Asked if there could be any positive policy changes if Republican candidate, Donald Trump, were to take office, Azad suggested that some of Trump’s corporate tax reforms may be beneficial insofar as they encourage companies to repatriate overseas profits.
“This could be good for equity investors if it comes through”, he said.
According to Remi, a Trump victory would herald in an era of uncertainty but that any volatility would likely present a buying opportunity.
Are markets in bubble territory?
She conceded that US equity valuations are stretched compared to history, but not when compared to the bond market.
“As investors we have to be pragmatic in accepting that we are being forced to buy expensive assets and that’s the only way we can generate returns”, Remi said.
In her view, the bond market is in a bubble, as are bond-like equities but there are parts of the equity market that are attractive.
“You’ve got to dig deeper to find pockets of value. In the equity markets, these can be found in certain sectors such as energy and financials, although one has to be careful of potential 'value traps' in the latter,” she said.

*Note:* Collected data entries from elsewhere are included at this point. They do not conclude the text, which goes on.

(* ===== verification/TreeBuild.v ===== *)
(** * Building in parallel, reading out and comparing trees
    ([crates/sum_tree/src/sum_tree.rs])

    [from_par_iter] builds the nodes of a level in parallel; it builds the same
    tree as [from_iter].  [items] collects with a cursor, [==] compares with
    two iterators, and dimensions combine. *)

From S2P Require Import Prelude SumTree Cursor Search CursorBack CursorMoves CursorIter.

(** ** Dimensions

    The summary itself, nothing, and several dimensions at once. *)
Section dimensions.
Context `{HS : Summary Sm}.
#[refine] Instance Summary_Dimension : Dimension Sm Sm := {| dzero := zero; dadd := add |}.
Proof. - intros d s t. by rewrite add_assoc. - apply add_zero_l. Defined.

Record Dimensions (D1 D2 D3 : Type) := mkDimensions { dim_1 : D1; dim_2 : D2; dim_3 : D3 }.
#[global] Arguments mkDimensions {D1 D2 D3}.
#[global] Arguments dim_1 {D1 D2 D3}.
#[global] Arguments dim_2 {D1 D2 D3}.
#[global] Arguments dim_3 {D1 D2 D3}.
#[refine] Instance Dimensions_Dimension `{H1 : !Dimension D1 Sm} `{H2 : !Dimension D2 Sm} `{H3 : !Dimension D3 Sm} : Dimension (Dimensions D1 D2 D3) Sm :=
  {| dzero := mkDimensions dzero dzero dzero; dadd d s := mkDimensions (dadd (dim_1 d) s) (dadd (dim_2 d) s) (dadd (dim_3 d) s) |}.
Proof.
  - intros d s t. cbn. by rewrite !dadd_assoc.
  - cbn. by rewrite !dadd_zero.
Defined.
(** Seeking by the first of several dimensions. *)
Definition dimensions_target {D1 D2 D3} (target : D1 → comparison) (d : Dimensions D1 D2 D3) : comparison := target (dim_1 d).
End dimensions.

#[local] Existing Instance unit_Dimension.

Section build.
Context `{HS : Summary Sm} `{HI : Item T Sm}.
Context (TREE_BASE : nat).
Implicit Types t u : Node T Sm.

(** *** Parallel construction

    The parallel iterators of the rayon crate: splitting into chunks, mapping
    and collecting, which keep the order of an indexed iterator. *)
Context (par_chunks : ∀ {A}, nat → list A → list (list A)) (par_map : ∀ {A B}, (A → B) → list A → list B).

Definition par_parent (height : nat) (child_trees : list (Node T Sm)) : Node T Sm :=
  let child_summaries := node_summary <$> child_trees in
  Internal height (match child_summaries with s :: rest => foldl add s rest | [] => zero end) child_summaries child_trees.
Fixpoint par_levels (fuel height : nat) (nodes : list (Node T Sm)) : list (Node T Sm) :=
  match fuel with
  | O => nodes
  | S fuel =>
      if 1 <? length nodes then par_levels fuel (S height) (par_map _ _ (par_parent (S height)) (par_chunks _ (capacity TREE_BASE) nodes))
      else nodes
  end.
Definition from_par_iter (l : list T) : Node T Sm :=
  let nodes := par_map _ _ leaf_of_chunk (par_chunks _ (capacity TREE_BASE) l) in
  match par_levels (length nodes) 0 nodes with
  | [] => new
  | nodes => default new (last nodes)
  end.
Definition par_extend (self : Node T Sm) (l : list T) : option (Node T Sm) := append TREE_BASE self (from_par_iter l).

(** What rayon documents of [chunks], [map] and [collect]. *)
Definition rayon_ok : Prop :=
  (∀ A n (l : list A), par_chunks A n l = chunks (length l) n l) ∧ (∀ A B (f : A → B) l, par_map A B f l = f <$> l).

Lemma par_parent_eq h c : c ≠ [] → par_parent h c = parent_of_chunk h c.
Proof.
  intros Hc. rewrite parent_of_chunk_eq. unfold par_parent, mk_internal. f_equal. destruct c as [|t c]; [done|].
  cbn [fmap list_fmap]. by rewrite sum_cons.
Qed.

Lemma par_levels_eq fuel h nodes : 1 ≤ TREE_BASE → rayon_ok → par_levels fuel h nodes = build_levels TREE_BASE fuel h nodes.
Proof.
  intros HB [Hc Hm]. revert h nodes. induction fuel as [|fuel IH]; intros h nodes; [done|]. cbn [par_levels build_levels].
  destruct (1 <? length nodes); [|done]. rewrite Hm, Hc, IH. f_equal.
  pose proof (chunks_bounds (length nodes) (capacity TREE_BASE) nodes ltac:(unfold capacity; lia)) as Hb.
  induction Hb as [|c cs [Hne _] Hb IHb]; [done|]. cbn [fmap list_fmap]. by rewrite par_parent_eq, IHb.
Qed.

(** ** Reading a tree out *)

(** [items]: a cursor without positions. *)
Fixpoint items_loop (fuel : nat) (acc : list T) (c : @Cursor Sm T ()) : option (list T) :=
  match fuel with
  | O => None
  | S fuel =>
      it ← cursor_item c;
      match it with
      | Some x => c ← next c; items_loop fuel (acc ++ [x]) c
      | None => Some acc
      end
  end.
Definition tree_items t : option (list T) := c ← next (cursor_new t : @Cursor Sm T ()); items_loop (S (length (items t))) [] c.

Definition extent {D} `{!Dimension D Sm} t : D := dadd dzero (node_summary t).

(** [Iterator::eq]. *)
Fixpoint iter_eq (eqb : T → T → bool) (fuel : nat) (i j : Iter (T:=T) (Sm:=Sm)) : option bool :=
  match fuel with
  | O => None
  | S fuel =>
      '(x, i) ← tree_iter_next i;
      match x with
      | None => '(y, _) ← tree_iter_next j; Some (match y with None => true | Some _ => false end)
      | Some x => '(y, j) ← tree_iter_next j; match y with None => Some false | Some y => if eqb x y then iter_eq eqb fuel i j else Some false end
      end
  end.
Definition tree_eq (eqb : T → T → bool) t u : option bool := iter_eq eqb (S (length (items t))) (iter_new t) (iter_new u).

Lemma items_loop_ok fuel acc (c : @Cursor Sm T ()) d l : cursor_at TREE_BASE c d l → did_seek c = true → length l < fuel → items_loop fuel acc c = Some (acc ++ l).
Proof using.
  revert acc c d l. induction fuel as [|fuel IH]; intros acc c d l Hc Hd Hl; [lia|]. cbn [items_loop].
  rewrite (cursor_at_item TREE_BASE c d l Hc Hd). cbn [mbind option_bind]. destruct l as [|x l]; cbn [head]; [by rewrite app_nil_r|].
  destruct (next_ok TREE_BASE c d x l Hc Hd) as (c' & -> & Hc' & Hd' & _). cbn [mbind option_bind].
  rewrite (IH _ c' _ l Hc' Hd') by (cbn in Hl; lia). by rewrite <- app_assoc.
Qed.

Lemma tree_items_ok t : walkable TREE_BASE t → tree_items t = Some (items t).
Proof using.
  intros Hw. unfold tree_items. destruct (next_first TREE_BASE _ _ _ (cursor_new_at TREE_BASE t Hw) eq_refl) as (c & -> & Hc & Hd & _).
  cbn [mbind option_bind]. by rewrite (items_loop_ok _ [] c _ _ Hc Hd) by lia.
Qed.

(** *** Comparing *)

(** An iterator that will hand out [l]. *)
Definition hands_out (i : Iter (T:=T) (Sm:=Sm)) (l : list T) : Prop :=
  match l with
  | [] => (∃ j, tree_iter_next i = Some (None, j))
  | _ => ∃ t (c : @Cursor Sm T ()) before x, walkable TREE_BASE t ∧ rests TREE_BASE t c (Standing before (x :: l)) ∧ i = mkIter t (erase (stack c)) ∨
           (walkable TREE_BASE t ∧ i = iter_new t ∧ l = items t)
  end.
Lemma hands_out_step i x l : hands_out i (x :: l) → ∃ j, tree_iter_next i = Some (Some x, j) ∧ hands_out j l.
Proof using.
  assert (∀ t (c : @Cursor Sm T ()) before y l, walkable TREE_BASE t → rests TREE_BASE t c (Standing before (y :: l)) → hands_out (mkIter t (erase (stack c))) l) as Hnext.
  { intros t c before y k Hw Hc. destruct k as [|z k]; [|exists t, c, before, y; by left].
    destruct (iter_step TREE_BASE t c before y [] Hw Hc) as (c' & E & _). by eexists. }
  intros (t & c & before & y & [(Hw & Hc & ->)|(Hw & -> & Hl)]).
  - destruct (iter_step TREE_BASE t c before y (x :: l) Hw Hc) as (c' & E & Hc'). eexists. split; [exact E|]. by eapply Hnext.
  - assert (t ≠ new) as Hne by (intros ->; done). destruct (iter_first TREE_BASE t Hw Hne) as (c' & E & Hc'). rewrite <- Hl in E, Hc'.
    eexists. split; [exact E|]. by eapply Hnext.
Qed.
Lemma hands_out_new t : walkable TREE_BASE t → hands_out (iter_new t) (items t).
Proof using.
  intros Hw. destruct (items t) as [|x l] eqn:E; [|exists t, (cursor_new t), [], x; by right].
  assert (t = new) as -> by (eapply wf_tree_items_nil; [by apply walkable_tree|done]). by eexists.
Qed.

Lemma iter_eq_ok eqb fuel i j l k : (∀ x y, eqb x y = true ↔ x = y) → hands_out i l → hands_out j k → length l < fuel →
  ∃ b, iter_eq eqb fuel i j = Some b ∧ (b = true ↔ l = k).
Proof using.
  intros Heqb. revert i j l k. induction fuel as [|fuel IH]; intros i j l k Hi Hj Hl; [lia|]. cbn [iter_eq]. destruct l as [|x l].
  - destruct Hi as [i' ->]. cbn [mbind option_bind]. destruct k as [|y k].
    + destruct Hj as [j' ->]. by exists true.
    + apply hands_out_step in Hj as (j' & -> & _). exists false. by split.
  - apply hands_out_step in Hi as (i' & -> & Hi). cbn [mbind option_bind]. destruct k as [|y k].
    + destruct Hj as [j' ->]. exists false. by split.
    + apply hands_out_step in Hj as (j' & -> & Hj). cbn [mbind option_bind]. destruct (eqb x y) eqn:E.
      * apply Heqb in E as ->. destruct (IH i' j' l k Hi Hj) as (b & -> & Hb); [cbn in Hl; lia|]. exists b. split; [done|]. rewrite Hb. by split; [intros ->|intros [= ->]].
      * exists false. split; [done|]. split; [done|]. intros [= -> _]. assert (eqb y y = true) by by apply Heqb. congruence.
Qed.

(** [from_par_iter] builds the tree [from_iter] builds, whatever the
    order in which its chunks are computed; [items] reads it out; and two trees
    are equal when their items are, whatever their shapes. *)
Theorem parallel_build_same l t u eqb : 1 ≤ TREE_BASE → rayon_ok → walkable TREE_BASE t → walkable TREE_BASE u → (∀ x y, eqb x y = true ↔ x = y) →
  from_par_iter l = from_iter TREE_BASE l ∧ par_extend t l = extend TREE_BASE t l ∧
  tree_items t = Some (items t) ∧ ∃ b, tree_eq eqb t u = Some b ∧ (b = true ↔ items t = items u).
Proof using.
  intros HB Hr Ht Hu Heqb. assert (from_par_iter l = from_iter TREE_BASE l) as E.
  { unfold from_par_iter, from_iter. destruct Hr as [Hc Hm]. rewrite Hc, Hm, par_levels_eq by done. done. }
  split; [done|]. split; [unfold par_extend, extend; by rewrite E|]. split; [by apply tree_items_ok|].
  apply iter_eq_ok; [done|by apply hands_out_new|by apply hands_out_new|lia].
Qed.
End build.

(** Rayon's iterators computed one after the other, as an instance. *)
Module BuildExamples.
Import Counting Seeking.
Definition seq_chunks (A : Type) (n : nat) (l : list A) : list (list A) := chunks (length l) n l.
Definition seq_map (A B : Type) (f : A → B) (l : list A) : list B := f <$> l.

Example parallel_build_same_witness :
  from_par_iter 2 seq_chunks seq_map [10; 20; 30; 40; 50]%Z = from_iter 2 [10; 20; 30; 40; 50]%Z ∧
  par_extend 2 seq_chunks seq_map t5 [10; 20; 30; 40; 50]%Z = extend 2 t5 [10; 20; 30; 40; 50]%Z ∧
  tree_items t5 = Some (items t5) ∧ ∃ b, tree_eq Z.eqb t5 t5 = Some b ∧ (b = true ↔ items t5 = items t5).
Proof.
  apply (parallel_build_same 2 seq_chunks seq_map [10; 20; 30; 40; 50]%Z t5 t5 Z.eqb); [lia|done|apply t5_walkable..|apply Z.eqb_eq].
Defined.
End BuildExamples.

She also highlighted the attractive valuations of emerging market equities and revealed that Schroders' Multi-Asset team has been increasing its exposure to this part of the market over the course of 2016.
“A weaker dollar has taken the pressure off emerging market equities but now we need to see earnings recover, which may require some patience”, she said.
*A condition of slow or stagnant economic growth, inflation and high unemployment.